Dad was wearing big glasses. Mom had bangs. Laura wasn’t there, not yet. There was us boys though, in miniature faces and fingers, earnest and giggling and innocent. Grandpa was alive again, telling tales about summers in Ecuador. We watched in wonder until the tape stopped.
left
He left a note for his folks, a poem for his girl, a photo for his friends. He pointed his rusted hood ornament east and drove, drove until the mountains flattened into fields, until the sun burst into moon, until the needle was curled up against the “E,” fast asleep.
alright
Maybe he’d be alright. Maybe there was a happy ending yet to be written. Maybe Kate and Jack would end up together in season six. Maybe alone didn’t mean lonely. Maybe it would start raining in sheets and never let up. Maybe God would forgive him. Maybe He already had.
the dog and the ghost
They wrestled in a spotlight of moon, under a conifer, between the hills of the field. One would parry and make to retreat, the other would thrust and dash to strike. The snow broke under the feet of the one, and the air wrinkled at the breath of the other.
le rêveur
Always with the dreaming, the make-believe, the pretend-to-be. Never with the thinking, the make-it-happen, the things-as-they-are. When others saw rain, he saw showers. When others saw snow, he saw feathers. When others saw darkness, he saw the Milky Way, a sneeze of white light he met with God bless you.
the spoliation
We cleared the bookshelves of precious tomes, yanked the curtains from their rings, scattered shattered shards of statues on the floor. We tore the canvases of paintings, overturned the thick wooden tables, sent the silverware clattering into corners. There was an occupied birdcage here too, but that we left alone.
the shoes
He’d retired them after the Jenna Sessions dance party, where he’d famously gone from his toprock to swipes and a boomerang float while “Ice Ice Baby” pumped in the dark. He remembered watching his laces dance under the lights.

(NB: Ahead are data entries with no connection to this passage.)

Lemma extends_trans (P : bool -> Z -> Prop) (h h1 h2 : list VirtualFile) :
  extends P h h1 -> extends P h1 h2 -> extends P h h2.
Proof.
  intros [L1 O1 N1 C1] [L2 O2 N2 C2]. split.
  - lia.
  - intros q f Hf.
    destruct (O1 q f Hf) as (f1 & Hf1 & Hn1 & Hd1 & Hp1 & m1 & Hc1).
    destruct (O2 q f1 Hf1) as (f2 & Hf2 & Hn2 & Hd2 & Hp2 & m2 & Hc2).
    exists f2. repeat split; try congruence.
    exists (m1 ++ m2). now rewrite Hc2, Hc1, app_assoc.
  - intros q f2 Hf2 Hq. destruct (Nat.lt_ge_cases q (length h1)) as [Hlt|Hge].
    + destruct (lookup_lt_is_Some_2 h1 q Hlt) as [f1 Hf1].
      destruct (O2 q f1 Hf1) as (f2' & Hf2' & _ & Hd2 & Hp2 & _).
      replace f2 with f2' by congruence. rewrite Hd2, Hp2. eauto.
    + eauto.
  - intros q k c Hch. destruct (C2 q k c Hch) as [Hch1|Hc]; [|right; lia].
    destruct (C1 q k c Hch1) as [Hch0|Hc]; auto.
Qed.

Lemma extends_weaken (P Q : bool -> Z -> Prop) (h h' : list VirtualFile) :
  (forall b m, P b m -> Q b m) -> extends P h h' -> extends Q h h'.
Proof. intros HPQ [L O N C]. split; eauto. Qed.

Lemma alloc_extends (h : list VirtualFile) (cur : nat) (d : VirtualFile)
    (nm : string) (file_info : ZipInfo) :
  h !! cur = Some d -> dict_get nm (children d) = None ->
  extends (from_entry file_info) h (alloc_child h cur d nm file_info).
Proof.
  intros Hcur Hfresh. split.
  - rewrite alloc_length. lia.
  - intros q f Hf. now apply alloc_lookup_old.
  - intros q f' Hf Hq. rewrite (alloc_lookup h cur d nm file_info Hcur Hfresh) in Hf.
    pose proof (lookup_lt_Some _ _ _ Hcur) as Hlt.
    destruct (Nat.eqb_spec q cur) as [->|_]; [lia|].
    destruct (Nat.eqb_spec q (length h)) as [->|Hne].
    + injection Hf as <-. split; reflexivity.
    + apply lookup_lt_Some in Hf. lia.
  - intros q k c Hch.
    apply (alloc_is_child h cur d nm file_info Hcur Hfresh) in Hch
      as [Hch|(_ & _ & ->)]; auto.
Qed.

Lemma add_file_extends (file_info : ZipInfo) (parts : list string) :
  forall (h : list VirtualFile) (cur : nat),
    wf_store h -> cur < length h ->
    exists h', _add_file h cur parts file_info = Ret h' /\
               wf_store h' /\ extends (from_entry file_info) h h'.
Proof.
  induction parts as [|nm rest IH]; intros h cur Hwf Hcur; simpl.
  - exists h. auto using extends_refl.
  - destruct (deref_lt h cur Hcur) as (d & Hd & ->). simpl.
    destruct (dict_get nm (children d)) as [c|] eqn:Hget.
    + apply IH; [exact Hwf|]. apply dict_get_In in Hget.
      apply (wf_ordered h Hwf cur nm c). exists d. auto.
    + change (<[cur := set_children d (dict_set nm (length h) (children d))]>
                (h ++ [mkVirtualFile nm (info_is_dir file_info)
                         (entry_permissions file_info) []]))
        with (alloc_child h cur d nm file_info).
      destruct (IH (alloc_child h cur d nm file_info) (length h)) as (h' & H1 & H2 & H3).
      * now apply alloc_wf.
      * rewrite alloc_length. lia.
      * exists h'. split; [exact H1|]. split; [exact H2|].
        eapply extends_trans; [|exact H3]. now apply alloc_extends.
Qed.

He didn’t feel like he could wear them again after that.
the movies
Here was the stuff of dreams: front and center in an empty theater, a hot grilled cheese sandwich cozied up to kettle-cooked potato chips, the tray anchored in the armrest by a Styrofoam cup of foamy root beer. Presently, the screen illuminated, and the lines thereupon were lovely to behold.
the lonely
I would like to say: thanks for the lonely. Thanks for the ridiculous parties, where I don’t say anything to anyone. Thanks for the nights jogging through what seems to me a ghost town. Thanks for the long car drives under skies of black, the only one on the road.
receipts
After the breakup, he’d found a box of receipts, kept for reasons he couldn’t remember, crinkled records of daisies, novels, magazines, rolls of film, chocolates, movie tickets, Italian restaurants, plane flights, jewelry, a guitar, tickets to Coldplay, Blind Pilot, Andrew Bird, and the ring. He’d have to get a refund.
she said
I love you, she said, in the snow, under the moonlight, outside her father-in-law’s house. I love you, she said, on a jittery camera, with the wind blowing outside, from Europe. I love you, she said, in the dark, over the phone, in the early morning hours. I love you.
the café west
Next to Labor and Delivery is the hospital café. Under white lights, a red-eyed new father eats a beef chimichanga, a family with small children whispers nervously over too-hot chicken fingers, a woman with bad news picks at a green salad. The patients keep coming, and the cooks keep cooking.